AIM OF THE EXERCISE » The required output consists solely of the lines from the line containing "rewrite ?elem_of_cons; [..|done]." through the end of the records, copied exactly.
--- DATASET EXCERPTS Enclosed Below ---
Lemma halves_order f tl sep tr kids last_ n t s lp rp :
  plug2 f tl sep tr = Inner (f_page f) kids last_ -> kids !! n = Some (t, s) ->
  leaves (Inner lp (take n kids) t) ++ leaves (Inner rp (drop (n + 1) kids) last_)
  = frame_before leaves no_sep f ++ leaves tl ++ leaves tr ++ frame_after leaves no_sep f
  /\ skeleton (Inner lp (take n kids) t) ++ Sep s :: skeleton (Inner rp (drop (n + 1) kids) last_)
     = frame_before skeleton (fun s => [Sep s]) f ++ skeleton tl ++ Sep sep :: skeleton tr
       ++ frame_after skeleton (fun s => [Sep s]) f.
Proof.
  intros E Hn. destruct (split_trees kids last_ n) as (t' & s' & Hts & _ & Hio & _); [by eapply lookup_lt_Some|].
  assert (t' = t /\ s' = s) as [-> ->] by (rewrite Hn in Hts; by injection Hts).
  pose proof (Hio _ leaves no_sep) as H1. pose proof (Hio _ skeleton (fun s => [Sep s])) as H2.
  rewrite (in_order_plug2 leaves no_sep f tl sep tr kids last_ E) in H1.
  rewrite (in_order_plug2 skeleton (fun s => [Sep s]) f tl sep tr kids last_ E) in H2. unfold no_sep at 2 5 in H1.
  cbn [app leaves skeleton] in *. done.
Qed.

(** A frame whose node is in the pages. *)
Lemma frame_page m f h : inner_at psz lo hi m (frame_inner f h) ->
  let '(cells, z) := frame_cells f h in
  exists page prev, m !! f_page f = Some page /\ node_at psz page kInterior z prev (interior_cells cells) /\ cells_ok cells.
Proof.
  unfold frame_inner. destruct (frame_cells f h) as [cells z]. intros (page & prev & Hp & Hn & _ & Hc). eauto.
Qed.

Lemma kid_cells_nonempty (cells : list (Bytes * PageNo)) n x :
  take n cells ++ [x] ++ drop n cells <> [].
Proof. intros E. apply (f_equal length) in E. rewrite !length_app in E. cbn in E. lia. Qed.

Lemma nonempty_take {A} (l : list A) n : (3 <= length l)%nat -> (n = length l / 2)%nat ->
  (1 <= n < length l)%nat /\ take n l <> [] /\ drop (n + 1) l <> [].
Proof.
  intros Hl ->. pose proof (Nat.div_mod_eq (length l) 2). pose proof (Nat.mod_upper_bound (length l) 2).
  split; [lia|]. split; intros E; apply (f_equal length) in E; rewrite ?length_take, ?length_drop in E; cbn [length] in E; lia.
Qed.

(** The recursive step keeps track of which pages were there. *)
Lemma inners_in_trans m m1 m' (O O1 : list PageNo) q l :
  inners_in m1 m' O1 l -> O1 ≡ₚ q :: O -> m !! q = None ->
  (forall p, is_Some (m !! p) -> p ∉ O -> m1 !! p = m !! p) -> (forall p, is_Some (m !! p) -> is_Some (m1 !! p)) ->
  inners_in m m' O l.
Proof.
  intros (H1 & H2 & H3 & H4 & H5) HO Hq Hag Hdom. split_and!; [done|done| | |auto].
  - intros p Hp. destruct (H3 p Hp) as [Hin|Hnone].
    + rewrite HO in Hin. apply elem_of_cons in Hin as [->|?]; auto.
    + right. destruct (m !! p) eqn:E; [|done]. destruct (Hdom p ltac:(eauto)) as [? E']. congruence.
  - intros p Hp Hn. rewrite H4; [by apply Hag|auto|]. rewrite HO. intros [->|?]%elem_of_cons; [|done].
    destruct Hp as [? Hp]. congruence.
Qed.

(** The cells of an overflowing node with the new one at its place. *)
Lemma gather_children_cells n z prev cells slot sep child :
  cells_ok cells -> node_at psz n kInterior z prev (interior_cells cells) ->
  gather_children n slot sep child = take slot cells ++ [(sep, child)] ++ drop slot cells.
Proof.
  intros Hc Hn. unfold gather_children. rewrite (inner_count n z prev cells Hn).
  assert (Hm : map (fun i => (Node.key n i, Node.child n i)) (seq 0 (length cells)) = cells); [|by rewrite Hm].
  apply list_eq. intros i. change (map ?g ?l) with (g <$> l). rewrite list_lookup_fmap.
  destruct (cells !! i) as [[a c]|] eqn:Ei.
  - destruct (inner_key_child lo hi Hhi n z prev cells Hc Hn i a c Ei) as [<- <-].
    by rewrite lookup_seq_lt by (by eapply lookup_lt_Some).
  - apply lookup_ge_None in Ei. by rewrite lookup_seq_ge by lia.
Qed.

(** The split of the root: the halves move to new pages under a new root. *)
Lemma separated_root f tl sep tr h m m' kids last_ n t s lp rp :
  plug2 f tl sep tr = Inner (f_page f) kids last_ -> kids !! n = Some (t, s) -> f_page f = root_ tree ->
  Forall (inner_at psz lo hi m) (frame_inners f ++ inners tl ++ inners tr) ->
  NoDup (f_page f :: pages_of (frame_inners f ++ inners tl ++ inners tr)) ->
  (forall p, p ∈ pages_of (ctx_inners [f] (root_page tl) ++ inners tl ++ inners tr) -> is_Some (m !! p)) ->
  m !! lp = None -> m !! rp = None -> lp <> rp ->
  Forall (inner_at psz lo hi m') [(f_page f, [(s, lp)], rp); (lp, kid_cells (take n kids), root_page t);
                                  (rp, kid_cells (drop (n + 1) kids), root_page last_)] ->
  (forall p, p ∉ [f_page f; rp; lp] -> m' !! p = m !! p) -> (forall p, is_Some (m !! p) -> is_Some (m' !! p)) ->
  (height (plug2 f tl sep tr) <= h)%nat ->
  separated [f] tl sep tr (S h) m m'.
Proof.
  intros E Hts Hroot Hrest Hnd HinO Hlp Hrp Hne Hnew Hm' Hdom Hh.
  set (O := pages_of (ctx_inners [f] (root_page tl) ++ inners tl ++ inners tr)) in *.
  assert (HO : O ≡ₚ f_page f :: pages_of (frame_inners f ++ inners tl ++ inners tr)) by apply (old_pages f []).
  assert (Hsub : forall p, p ∈ pages_of (frame_inners f ++ inners tl ++ inners tr) -> p ∈ O) by (intros p Hp; rewrite HO; by right).
  assert (HlpO : lp ∉ O) by (intros Hin; destruct (HinO _ Hin); congruence).
  assert (HrpO : rp ∉ O) by (intros Hin; destruct (HinO _ Hin); congruence).
  assert (HfO : f_page f ∈ O) by (rewrite HO; by left).
  set (TL := Inner lp (take n kids) t). set (TR := Inner rp (drop (n + 1) kids) last_).
  exists (Inner (f_page f) [(TL, s)] TR).
  destruct (halves_order f tl sep tr kids last_ n t s lp rp E Hts) as [Hlv Hsk].
  pose proof (halves_inners f tl sep tr kids last_ n t s lp rp E Hts) as Hhi'. fold TL TR in Hlv, Hsk, Hhi'.
  assert (Hin : inners (Inner (f_page f) [(TL, s)] TR)
            ≡ₚ (f_page f, [(s, lp)], rp) :: (lp, kid_cells (take n kids), root_page t)
               :: (rp, kid_cells (drop (n + 1) kids), root_page last_) :: frame_inners f ++ inners tl ++ inners tr).
  { change (inners (Inner (f_page f) [(TL, s)] TR))
      with ((f_page f, [(s, lp)], rp) :: in_order inners no_sep [(TL, s)] TR).
    rewrite in_order_cons. constructor. exact Hhi'. }
  apply NoDup_cons in Hnd as [Hnf Hnd]. split_and!; [done| | | |].
  - change (leaves (Inner (f_page f) [(TL, s)] TR)) with (in_order leaves no_sep [(TL, s)] TR).
    rewrite in_order_cons. cbn [before after]. rewrite app_nil_r. exact Hlv.
  - change (skeleton (Inner (f_page f) [(TL, s)] TR)) with (in_order skeleton (fun s => [Sep s]) [(TL, s)] TR).
    rewrite in_order_cons. cbn [before after]. rewrite app_nil_r. exact Hsk.
  - split_and!; [..|exact Hdom].
    + rewrite Hin. rewrite !Forall_cons in Hnew. destruct Hnew as (N1 & N2 & N3 & _). rewrite !Forall_cons.
      split_and!; [done..|]. apply (inners_agree m); [|done]. intros p Hp. apply Hm'. pose proof (Hsub p Hp).
      rewrite !elem_of_cons, elem_of_nil. intros [->|[->|[->|[]]]]; done.
    + rewrite Hin. cbn [map inner_page fst]. repeat apply NoDup_cons_2; rewrite ?elem_of_cons; [..|done].
      * intros [?|[?|Hp]]; [congruence|congruence|done].
      * intros [?|Hp]; [congruence|]. by apply HlpO, Hsub.
      * intros Hp. by apply HrpO, Hsub.
    + intros p Hp. rewrite Hin in Hp. cbn [map inner_page fst] in Hp. rewrite !elem_of_cons in Hp.
      destruct Hp as [->|[->|[->|Hp]]]; [by left|by right|by right|]. left. by apply Hsub.
    + intros p [b Hb] Hp. apply Hm'. rewrite !elem_of_cons, elem_of_nil. intros [->|[->|[->|[]]]]; [done|congruence|congruence].
  - pose proof (height_halves lp rp (f_page f) kids last_ n t s Hts) as [Hq1 Hq2]. rewrite <- E in Hq1, Hq2.
    fold TL in Hq1. fold TR in Hq2. change (S (Nat.max (height TL) (height TR)) <= S h)%nat. lia.
Qed.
--- End of Enclosed DATASET EXCERPTS ---
ANSWER SECTION »
    + rewrite Hin. cbn [map inner_page fst]. repeat apply NoDup_cons_2; rewrite ?elem_of_cons; [..|done].
      * intros [?|[?|Hp]]; [congruence|congruence|done].
      * intros [?|Hp]; [congruence|]. by apply HlpO, Hsub.
      * intros Hp. by apply HrpO, Hsub.
    + intros p Hp. rewrite Hin in Hp. cbn [map inner_page fst] in Hp. rewrite !elem_of_cons in Hp.
      destruct Hp as [->|[->|[->|Hp]]]; [by left|by right|by right|]. left. by apply Hsub.
    + intros p [b Hb] Hp. apply Hm'. rewrite !elem_of_cons, elem_of_nil. intros [->|[->|[->|[]]]]; [done|congruence|congruence].
  - pose proof (height_halves lp rp (f_page f) kids last_ n t s Hts) as [Hq1 Hq2]. rewrite <- E in Hq1, Hq2.
    fold TL in Hq1. fold TR in Hq2. change (S (Nat.max (height TL) (height TR)) <= S h)%nat. lia.
Qed.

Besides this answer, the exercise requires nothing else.